None of the forms of existing republican governments were entirely suitable for the German Republic; there would have to be created for its use a new type of chief of state. There would have to be created for the first time true parliamentarism, different from the imperfect parliamentarism such as exists in France. French parliamentarism consists of the omnipotence of Parliament which for four years acts free of all control on the part of the people. After each election democracy in France plays no part. In the true parliamentarism, however, Parliament is not omnipotent; but is subject to a control exercised by a democratic authority and this authority must be, in Germany, a President.
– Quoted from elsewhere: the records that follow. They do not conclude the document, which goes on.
(* ===== verification/PublicationThms.v ===== *)
(** What a plan guarantees about publication over any history of its calls,
    whichever system calls fail and wherever a process stops. *)

From stdpp Require Import base decidable gmap strings list relations.
From Stdlib Require Import Ascii ZArith Lia.
From S2P Require Import Prelude GoText CidLib Effect Durable Trust Roots PlanFlow Registry PlainTree Install Branch NodeApi BucketSync BucketSyncFacts BucketSyncThms History Plans PlansRuns PlanManifest PlanBackup PlanSync PlanLinked PlanRuns.

Section Publication.
Context {L : CidLib} {LL : CidLaws L} {SH : Sha256}.
Context (s : PlanService).

(** One call of the plan, with any failures; a step of a service of another
    branch; or a change of the trusted roots by anyone. *)
Inductive step (n n' : node) : Prop :=
  | step_backup p e m r : env_ok s (nd_sent n) e -> Backup s p e m n = (r, n') -> step n n'
  | step_accepted y r : sync_ok s y -> acceptedObservedRootWithLock s y n = (r, n') -> step n n'
  | step_merge t y root r : sync_ok s y -> mergeBranchedCandidate s t y root n = (r, n') -> step n n'
  | step_clear t y r : sync_ok s y -> clearConflictState s t y n = (r, n') -> step n n'
  | step_manual t y r : installManualConflictCheckout t y n = (r, n') -> step n n'
  | step_keep_remote p t y r : sync_ok s y -> keep_remote s p t y n = (r, n') -> step n n'
  | step_record_remote p y r : record_remote s p y n = (r, n') -> step n n'
  | step_install t y last after r : sync_ok s y -> sync_install s t y last after n = (r, n') -> step n n'
  | step_baseline p y r : RecordRestoredBaseline s p y n = (r, n') -> step n n'
  | step_attempt w at_ r : on_history (RecordPlanAttempt w (p_ID (sv_plan s)) at_) n = (r, n') -> step n n'
  | step_failure w at_ err r : on_history (RecordPlanFailure w (p_ID (sv_plan s)) at_ err) n = (r, n') -> step n n'
  | step_others o r : rely s o -> others o n = (r, n') -> step n n'
  | step_trust f : n' = mkNode (nd_history n) (nd_bucket n) f (nd_sent n) -> step n n'.

(** Before the first backup. *)
Record start (n : node) : Prop := {
  sr_history : nd_history n = None;
  sr_bucket : exists b, view (nd_bucket n) = Some b /\ state_inv b /\ ws_Stashes (workspace (sv_sync s) b) = [];
  sr_sent : nd_sent n = []
}.

(** A plan as the plan store keeps it. *)
Definition plan_valid : Prop := svc_ok (sv_sync s) /\ validateOpaqueID (p_ID (sv_plan s)) "plan" = Ok ().

Lemma start_inv n : start n -> inv s n.
Proof.
  intros [H1 (b & Hv & Hi & Hl) H3]. exists emptyHistory, (workspace (sv_sync s) b). split.
  - by rewrite H1.
  - by exists b.
  - rewrite Hl. apply linked_idle.
  - done.
  - rewrite H3. split; set_solver.
Qed.

Lemma wpa_fin {A} sent (m : Act node A) n r n' : PlanFlow.wpa s sent m (fun _ => fin s sent) n -> m n = (r, n') -> fin s sent n'.
Proof. intros H E. unfold wpa in H. rewrite E in H. by destruct r. Qed.

Context (Hplan : plan_valid).

Lemma plan_trimmed : TrimSpace (p_ID (sv_plan s)) = p_ID (sv_plan s).
Proof. by apply (valid_id_trimmed _ "plan"), Hplan. Qed.

Lemma Backup_spec p e m n r n' : inv s n -> env_ok s (nd_sent n) e -> Backup s p e m n = (r, n') ->
  fin s (nd_sent n) n' /\ forall result, r = inl result -> done_ s (nd_sent n) e result n'.
Proof.
  intros (h & ws & Hg) He E. pose proof (wp_Backup s (proj1 Hplan) (nd_sent n) plan_trimmed p e He m n h ws (conj Hg eq_refl)) as H. unfold wp in H. rewrite E in H.
  destruct r as [a|]; [|done]. split; [apply H|]. by intros result [= <-].
Qed.

Lemma step_inv n n' : inv s n -> step n n' -> inv s n'.
Proof.
  intros Hi Hs. enough (fin s (nd_sent n) n') as [? _] by done. pose proof Hi as (h & ws & Hg). assert (at_ s (nd_sent n) h ws n) as Hat by done. pose proof (proj1 Hplan) as Hsvc.
  destruct Hs as [p e m r He E|y r Hy E|t y root r Hy E|t y r Hy E|t y r E|p t y r Hy E|p y r E|t y last after r Hy E|p y r E|w a r E|w a err r E|o r Ho E|f ->].
  - exact (proj1 (Backup_spec _ _ _ _ _ _ Hi He E)).
  - eapply wpa_fin, E. eapply wpa_accepted_locked; try done. intros c ws' n1 Hat1 _. by eapply at_fin.
  - eapply wpa_fin, E. by eapply wpa_merge.
  - eapply wpa_fin, E. by eapply wpa_clearState.
  - eapply wpa_fin, E. by eapply wpa_manual.
  - eapply wpa_fin, E. by eapply wpa_keep_remote.
  - eapply wpa_fin, E. by eapply wpa_record_remote.
  - eapply wpa_fin, E. by eapply wpa_sync_install.
  - eapply wpa_fin, E. by eapply wpa_baseline.
  - eapply wpa_fin, E. unfold RecordPlanAttempt. cbv zeta. eapply wpa_update; [done|by eapply at_stops|]. intros h' n1 _ Hg' Hs' _. eapply at_fin. by split.
  - eapply wpa_fin, E. unfold RecordPlanFailure. cbv zeta. eapply wpa_update; [done|by eapply at_stops|]. intros h' n1 _ Hg' Hs' _. eapply at_fin. by split.
  - eapply wpa_fin, E. eapply wpa_others; [done|done|]. intros n1 Hat1 _. by eapply at_fin.
  - eapply (at_fin _ _ h ws). destruct Hat as [[] ?]. by split; [split|].
Qed.

Lemma steps_inv n n' : inv s n -> rtc step n n' -> inv s n'.
Proof. intros Hi Hr. induction Hr as [|n n1 n' Hs _ IH]; [done|]. by eapply IH, step_inv. Qed.

(** The composed calls are histories of steps. *)
Lemma resolve_steps p t resolution prepare clear record e m n r n' : inv s n -> sync_ok s prepare -> sync_ok s clear ->
  (forall n1, rtc step n n1 -> env_ok s (nd_sent n1) e) -> ResolveConflict s p t resolution prepare clear record e m n = (r, n') -> rtc step n n'.
Proof.
  intros Hi Hp Hc He H. unfold ResolveConflict, lift, try in H. destruct (resolve_first s p t resolution prepare clear n) as [r1 n1] eqn:E1.
  assert (rtc step n n1) as H1.
  { unfold resolve_first, mbind, Act_bind in E1. destruct resolution.
    - destruct (installManualConflictCheckout t prepare n) as [[u|] n0] eqn:E0; [|simplify_eq; apply rtc_once; by eapply step_manual].
      apply (rtc_l _ _ n0); [by eapply step_manual|]. apply rtc_once. by (eapply step_clear; [|exact E1]).
    - cbn in E1. apply rtc_once. by (eapply step_clear; [|exact E1]).
    - destruct (keep_remote s p t prepare n) as [[u|] n0] eqn:E0; [|simplify_eq; apply rtc_once; by (eapply step_keep_remote; [|exact E0])].
      apply (rtc_l _ _ n0); [by (eapply step_keep_remote; [|exact E0])|]. apply rtc_once. by (eapply step_clear; [|exact E1]). }
  destruct r1 as [u|err]; [|by simplify_eq]. case_bool_decide.
  - destruct (record_remote s p record n1) as [r2 n2] eqn:E2. simplify_eq. eapply rtc_r; [exact H1|by eapply step_record_remote].
  - eapply rtc_r; [exact H1|]. eapply step_backup; [|exact H]. by apply He.
Qed.

Lemma sync_steps p t mc e1 e2 trust merge install after m n r n' : inv s n -> sync_ok s trust -> sync_ok s merge -> sync_ok s install ->
  (forall n1, rtc step n n1 -> env_ok s (nd_sent n1) e1 /\ env_ok s (nd_sent n1) e2) ->
  SyncWithOptions s p t mc e1 e2 trust merge install after m n = (r, n') -> rtc step n n'.
Proof.
  intros Hi Ht Hm Hin He H. unfold SyncWithOptions, try in H. destruct (Backup s p e1 m n) as [[result|[res err]] n1] eqn:E1.
  all: assert (rtc step n n1) as H1 by (apply rtc_once; eapply step_backup; [|exact E1]; by apply He).
  { destruct (sync_install _ _ _ _ _ n1) as [r2 n2] eqn:E2. simplify_eq. eapply rtc_r; [exact H1|by (eapply step_install; [|exact E2])]. }
  destruct (negb _); [by simplify_eq|]. destruct (acceptedObservedRootWithLock s trust n1) as [r2 n2] eqn:E2.
  assert (rtc step n n2) as H2 by (eapply rtc_r; [exact H1|by (eapply step_accepted; [|exact E2])]).
  destruct r2 as [root|]; [|by simplify_eq]. destruct (negb mc); [by simplify_eq|]. destruct (mergeBranchedCandidate s t merge root n2) as [r3 n3] eqn:E3.
  assert (rtc step n n3) as H3 by (eapply rtc_r; [exact H2|by (eapply step_merge; [|exact E3])]). destruct r3 as [u|]; [|by simplify_eq].
  destruct (Backup s p e2 m n3) as [[result|err4] n4] eqn:E4.
  all: assert (rtc step n n4) as H4 by (eapply rtc_r; [exact H3|]; eapply step_backup; [|exact E4]; by apply He).
  - destruct (sync_install _ _ _ _ _ n4) as [r5 n5] eqn:E5. simplify_eq. eapply rtc_r; [exact H4|by (eapply step_install; [|exact E5])].
  - by simplify_eq.
Qed.

(** ** The guarantees *)

(** C9. An operation identity never names two requests.  Over any history of
    backups, synchronisations and conflict resolutions of a plan, with any
    failures between journaling, staging, pushing and settling, two requests
    that the remote received under the same operation identity are the same
    request, so a remote that deduplicates by identity applies a candidate at
    most once. *)
Theorem push_identity_names_one_request n n' r1 r2 :
  start n -> rtc step n n' -> r1 ∈ nd_sent n' -> r2 ∈ nd_sent n' -> ar_OperationID r1 = ar_OperationID r2 -> r1 = r2.
Proof. intros Hs Hr. destruct (steps_inv n n' (start_inv n Hs) Hr) as (h & ws & [_ _ _ _ [Hk _ _]]). apply Hk. Qed.

(** C10. The journal and the workspace always agree.  After any such history both
    files load, and the pair of the journal with its checkout and the stashes of
    the workspace is in one of the seven states of a publication: in particular
    at most one candidate is in flight, a frozen identity is the identity of its
    stash, and a checkout is recorded only while its candidate is branched. *)
Theorem journal_and_workspace_agree n n' :
  start n -> rtc step n n' ->
  exists h b, view (nd_history n') = Some h /\ view (nd_bucket n') = Some b /\
    linked s (hf_Pending h) (hf_Conflict h) (ws_Stashes (workspace (sv_sync s) b)).
Proof.
  intros Hs Hr. destruct (steps_inv n n' (start_inv n Hs) Hr) as (h & ws & [Hh (b & Hb & _ & <-) Hl _ _]). by exists h, b.
Qed.

(** C11. A backup that succeeds was applied.  When [Backup] reports a result that
    it did not skip, it submitted exactly one request, for the candidate root of
    the result; the remote answered it with a result that is bound to it and is
    not a conflict; and the history has no pending candidate and records the
    result. *)
Theorem completed_backup_was_applied p e m n n1 n' result :
  start n -> rtc step n n1 -> env_ok s (nd_sent n1) e -> Backup s p e m n1 = (inl result, n') -> re_Skipped result = false ->
  exists h rq value, view (nd_history n') = Some h /\ hf_Pending h = None /\ (hf_Plans h !! p_ID (sv_plan s)) ≫= ps_LastResult = Some result /\
    nd_sent n' = nd_sent n1 ++ [rq] /\ ar_CandidateRoot rq = re_CandidateRoot result /\ e_remote e rq = Ok (Some value) /\
    ValidateApplyResult (p_BucketID (sv_plan s)) rq value = Ok () /\ res_Status value <> status_branched.
Proof.
  intros Hs Hr He H Hsk. pose proof (steps_inv n n1 (start_inv n Hs) Hr) as Hi. destruct (Backup_spec _ _ _ _ _ _ Hi He H) as [_ Hd].
  destruct (Hd result eq_refl) as [_ [(h & ws & rq & value & Hg & H1 & H2 & H3 & H4 & H5 & H6 & H7 & _)|[_ ?]]]; [|congruence].
  exists h, rq, value. split_and!; try done. apply Hg.
Qed.

(** C12. Only verified candidates are published.  Every request that a call of
    [Backup] submits is for a candidate that the trust store holds as recorded
    by this device or as the accepted root of the plan, and a call submits at
    most one request. *)
Theorem only_recorded_candidates_are_published p e m n n1 r n' :
  start n -> rtc step n n1 -> env_ok s (nd_sent n1) e -> Backup s p e m n1 = (r, n') ->
  nd_sent n' = nd_sent n1 \/ exists rq c, nd_sent n' = nd_sent n1 ++ [rq] /\ ar_CandidateRoot rq = cid_String c /\ recorded s (nd_trust n') c.
Proof.
  intros Hs Hr He H. pose proof (steps_inv n n1 (start_inv n Hs) Hr) as Hi. by destruct (Backup_spec _ _ _ _ _ _ Hi He H) as [[_ Hf] _].
Qed.
End Publication.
The problem is therefore to institute in a Republic what now exists only in parliamentary monarchies, that is, a chief of state sufficiently powerful to act as a balance to the Parliament and to control the latter in the name of the people without, however, giving him such a power as, in abusing it, would enable him to dominate or annihilate the rights of the Parliament and to establish an anti-democratic rule. Let us see how the German Constitution has solved this problem.